▶ ABOUT THIS EXERCISE: The required output is every line from the beginning of the entries below through the line that includes "as [-> | Hne].", copied exactly.

(Dataset entries)
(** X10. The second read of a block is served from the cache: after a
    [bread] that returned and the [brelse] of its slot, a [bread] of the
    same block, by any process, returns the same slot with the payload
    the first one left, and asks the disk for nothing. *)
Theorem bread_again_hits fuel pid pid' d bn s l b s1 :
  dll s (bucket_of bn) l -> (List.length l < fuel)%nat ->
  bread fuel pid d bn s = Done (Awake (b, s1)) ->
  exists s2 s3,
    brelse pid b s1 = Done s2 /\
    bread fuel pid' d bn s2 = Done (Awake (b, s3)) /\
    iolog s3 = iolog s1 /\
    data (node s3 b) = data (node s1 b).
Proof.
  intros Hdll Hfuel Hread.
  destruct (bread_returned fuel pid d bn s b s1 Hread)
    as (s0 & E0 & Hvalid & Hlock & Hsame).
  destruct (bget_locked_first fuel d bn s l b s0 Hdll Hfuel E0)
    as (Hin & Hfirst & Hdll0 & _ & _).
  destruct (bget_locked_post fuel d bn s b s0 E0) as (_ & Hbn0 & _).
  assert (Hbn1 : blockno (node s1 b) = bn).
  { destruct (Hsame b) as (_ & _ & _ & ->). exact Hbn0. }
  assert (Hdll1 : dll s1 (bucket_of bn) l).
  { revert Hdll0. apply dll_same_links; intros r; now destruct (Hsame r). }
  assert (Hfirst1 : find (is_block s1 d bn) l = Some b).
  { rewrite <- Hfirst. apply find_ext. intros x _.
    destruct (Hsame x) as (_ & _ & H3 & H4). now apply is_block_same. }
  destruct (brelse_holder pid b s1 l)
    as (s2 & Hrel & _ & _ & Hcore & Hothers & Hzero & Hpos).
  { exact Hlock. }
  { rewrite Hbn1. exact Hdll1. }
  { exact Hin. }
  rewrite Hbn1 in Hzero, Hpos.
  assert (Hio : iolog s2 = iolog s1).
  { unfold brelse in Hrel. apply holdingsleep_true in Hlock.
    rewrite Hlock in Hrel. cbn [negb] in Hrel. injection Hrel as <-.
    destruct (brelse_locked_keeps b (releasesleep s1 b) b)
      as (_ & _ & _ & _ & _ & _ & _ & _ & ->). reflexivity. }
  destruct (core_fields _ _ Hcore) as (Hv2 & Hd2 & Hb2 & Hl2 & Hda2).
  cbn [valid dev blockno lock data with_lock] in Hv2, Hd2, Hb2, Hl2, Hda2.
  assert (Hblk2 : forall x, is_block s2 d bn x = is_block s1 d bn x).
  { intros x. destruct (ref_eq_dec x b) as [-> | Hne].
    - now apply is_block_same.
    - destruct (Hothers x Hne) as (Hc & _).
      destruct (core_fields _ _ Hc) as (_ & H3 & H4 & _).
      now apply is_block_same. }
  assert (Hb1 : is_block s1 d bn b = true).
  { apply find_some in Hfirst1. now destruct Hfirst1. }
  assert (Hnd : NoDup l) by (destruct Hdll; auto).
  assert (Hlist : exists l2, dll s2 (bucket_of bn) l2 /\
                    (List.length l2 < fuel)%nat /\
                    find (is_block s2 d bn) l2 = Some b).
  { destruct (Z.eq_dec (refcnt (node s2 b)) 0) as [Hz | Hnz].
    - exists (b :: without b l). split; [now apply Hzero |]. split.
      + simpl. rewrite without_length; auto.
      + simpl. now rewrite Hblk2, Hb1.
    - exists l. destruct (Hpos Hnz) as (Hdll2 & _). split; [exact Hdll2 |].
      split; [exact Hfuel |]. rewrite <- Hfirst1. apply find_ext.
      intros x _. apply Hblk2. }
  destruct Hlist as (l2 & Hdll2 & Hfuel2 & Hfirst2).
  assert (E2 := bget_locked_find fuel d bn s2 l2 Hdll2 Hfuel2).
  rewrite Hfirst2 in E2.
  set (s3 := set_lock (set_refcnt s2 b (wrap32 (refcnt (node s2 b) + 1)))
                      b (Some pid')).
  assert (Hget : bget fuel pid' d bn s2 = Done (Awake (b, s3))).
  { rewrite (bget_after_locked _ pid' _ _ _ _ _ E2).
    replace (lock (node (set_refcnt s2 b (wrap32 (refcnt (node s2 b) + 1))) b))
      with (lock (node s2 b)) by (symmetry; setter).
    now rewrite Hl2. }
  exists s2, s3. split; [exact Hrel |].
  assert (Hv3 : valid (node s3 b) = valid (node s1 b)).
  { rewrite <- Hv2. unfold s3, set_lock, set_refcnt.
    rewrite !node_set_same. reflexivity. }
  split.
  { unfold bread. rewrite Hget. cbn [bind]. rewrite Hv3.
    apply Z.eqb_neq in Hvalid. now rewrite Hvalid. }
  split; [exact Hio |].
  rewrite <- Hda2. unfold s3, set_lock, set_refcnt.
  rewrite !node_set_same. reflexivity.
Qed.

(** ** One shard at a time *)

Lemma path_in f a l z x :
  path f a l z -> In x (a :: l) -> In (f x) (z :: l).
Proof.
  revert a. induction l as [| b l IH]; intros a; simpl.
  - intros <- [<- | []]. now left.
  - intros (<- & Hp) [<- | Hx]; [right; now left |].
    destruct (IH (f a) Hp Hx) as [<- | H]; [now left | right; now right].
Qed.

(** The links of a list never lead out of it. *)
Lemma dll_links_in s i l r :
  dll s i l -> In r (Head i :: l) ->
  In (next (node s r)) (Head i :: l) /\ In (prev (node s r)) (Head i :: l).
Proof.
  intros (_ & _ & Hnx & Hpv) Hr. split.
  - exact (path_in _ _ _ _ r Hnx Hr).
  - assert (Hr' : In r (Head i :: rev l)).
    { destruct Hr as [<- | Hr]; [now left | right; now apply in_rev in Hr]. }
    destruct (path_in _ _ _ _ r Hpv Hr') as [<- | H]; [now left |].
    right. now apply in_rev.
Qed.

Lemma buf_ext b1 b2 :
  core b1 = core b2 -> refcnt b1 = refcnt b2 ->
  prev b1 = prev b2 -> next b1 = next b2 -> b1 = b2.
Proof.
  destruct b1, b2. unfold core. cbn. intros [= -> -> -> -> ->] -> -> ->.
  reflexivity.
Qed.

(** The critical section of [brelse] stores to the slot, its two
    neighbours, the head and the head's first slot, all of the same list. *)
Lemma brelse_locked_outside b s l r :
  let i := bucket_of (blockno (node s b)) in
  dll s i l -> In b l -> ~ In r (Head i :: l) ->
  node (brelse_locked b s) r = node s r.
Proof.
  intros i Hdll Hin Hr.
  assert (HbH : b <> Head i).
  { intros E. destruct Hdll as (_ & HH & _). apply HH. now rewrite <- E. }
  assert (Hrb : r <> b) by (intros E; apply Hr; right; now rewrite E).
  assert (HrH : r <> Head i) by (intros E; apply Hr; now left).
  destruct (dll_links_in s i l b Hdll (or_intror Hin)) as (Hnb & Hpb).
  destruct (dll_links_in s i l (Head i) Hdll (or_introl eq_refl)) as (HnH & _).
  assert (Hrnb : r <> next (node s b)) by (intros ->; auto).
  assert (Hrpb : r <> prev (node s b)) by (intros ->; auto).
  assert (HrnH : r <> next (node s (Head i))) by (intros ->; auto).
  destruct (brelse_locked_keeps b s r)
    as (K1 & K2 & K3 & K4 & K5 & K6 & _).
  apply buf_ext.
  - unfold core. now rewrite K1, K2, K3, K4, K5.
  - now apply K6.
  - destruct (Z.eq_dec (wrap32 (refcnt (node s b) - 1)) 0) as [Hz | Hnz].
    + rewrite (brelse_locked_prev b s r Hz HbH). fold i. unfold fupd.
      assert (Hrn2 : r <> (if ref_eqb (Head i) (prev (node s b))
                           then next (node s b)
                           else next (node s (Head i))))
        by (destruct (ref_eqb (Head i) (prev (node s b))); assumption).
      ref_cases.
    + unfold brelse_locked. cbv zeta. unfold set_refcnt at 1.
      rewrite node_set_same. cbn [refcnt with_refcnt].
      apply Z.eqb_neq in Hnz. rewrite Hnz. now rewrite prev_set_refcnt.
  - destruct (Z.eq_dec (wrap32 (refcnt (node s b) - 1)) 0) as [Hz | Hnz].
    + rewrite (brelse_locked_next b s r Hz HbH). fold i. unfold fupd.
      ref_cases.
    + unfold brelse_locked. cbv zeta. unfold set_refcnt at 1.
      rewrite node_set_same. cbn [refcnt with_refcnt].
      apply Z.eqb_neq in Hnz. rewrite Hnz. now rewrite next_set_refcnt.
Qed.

▶ RESULT FOR THIS EXERCISE:
(** X10. The second read of a block is served from the cache: after a
    [bread] that returned and the [brelse] of its slot, a [bread] of the
    same block, by any process, returns the same slot with the payload
    the first one left, and asks the disk for nothing. *)
Theorem bread_again_hits fuel pid pid' d bn s l b s1 :
  dll s (bucket_of bn) l -> (List.length l < fuel)%nat ->
  bread fuel pid d bn s = Done (Awake (b, s1)) ->
  exists s2 s3,
    brelse pid b s1 = Done s2 /\
    bread fuel pid' d bn s2 = Done (Awake (b, s3)) /\
    iolog s3 = iolog s1 /\
    data (node s3 b) = data (node s1 b).
Proof.
  intros Hdll Hfuel Hread.
  destruct (bread_returned fuel pid d bn s b s1 Hread)
    as (s0 & E0 & Hvalid & Hlock & Hsame).
  destruct (bget_locked_first fuel d bn s l b s0 Hdll Hfuel E0)
    as (Hin & Hfirst & Hdll0 & _ & _).
  destruct (bget_locked_post fuel d bn s b s0 E0) as (_ & Hbn0 & _).
  assert (Hbn1 : blockno (node s1 b) = bn).
  { destruct (Hsame b) as (_ & _ & _ & ->). exact Hbn0. }
  assert (Hdll1 : dll s1 (bucket_of bn) l).
  { revert Hdll0. apply dll_same_links; intros r; now destruct (Hsame r). }
  assert (Hfirst1 : find (is_block s1 d bn) l = Some b).
  { rewrite <- Hfirst. apply find_ext. intros x _.
    destruct (Hsame x) as (_ & _ & H3 & H4). now apply is_block_same. }
  destruct (brelse_holder pid b s1 l)
    as (s2 & Hrel & _ & _ & Hcore & Hothers & Hzero & Hpos).
  { exact Hlock. }
  { rewrite Hbn1. exact Hdll1. }
  { exact Hin. }
  rewrite Hbn1 in Hzero, Hpos.
  assert (Hio : iolog s2 = iolog s1).
  { unfold brelse in Hrel. apply holdingsleep_true in Hlock.
    rewrite Hlock in Hrel. cbn [negb] in Hrel. injection Hrel as <-.
    destruct (brelse_locked_keeps b (releasesleep s1 b) b)
      as (_ & _ & _ & _ & _ & _ & _ & _ & ->). reflexivity. }
  destruct (core_fields _ _ Hcore) as (Hv2 & Hd2 & Hb2 & Hl2 & Hda2).
  cbn [valid dev blockno lock data with_lock] in Hv2, Hd2, Hb2, Hl2, Hda2.
  assert (Hblk2 : forall x, is_block s2 d bn x = is_block s1 d bn x).
  { intros x. destruct (ref_eq_dec x b) as [-> | Hne].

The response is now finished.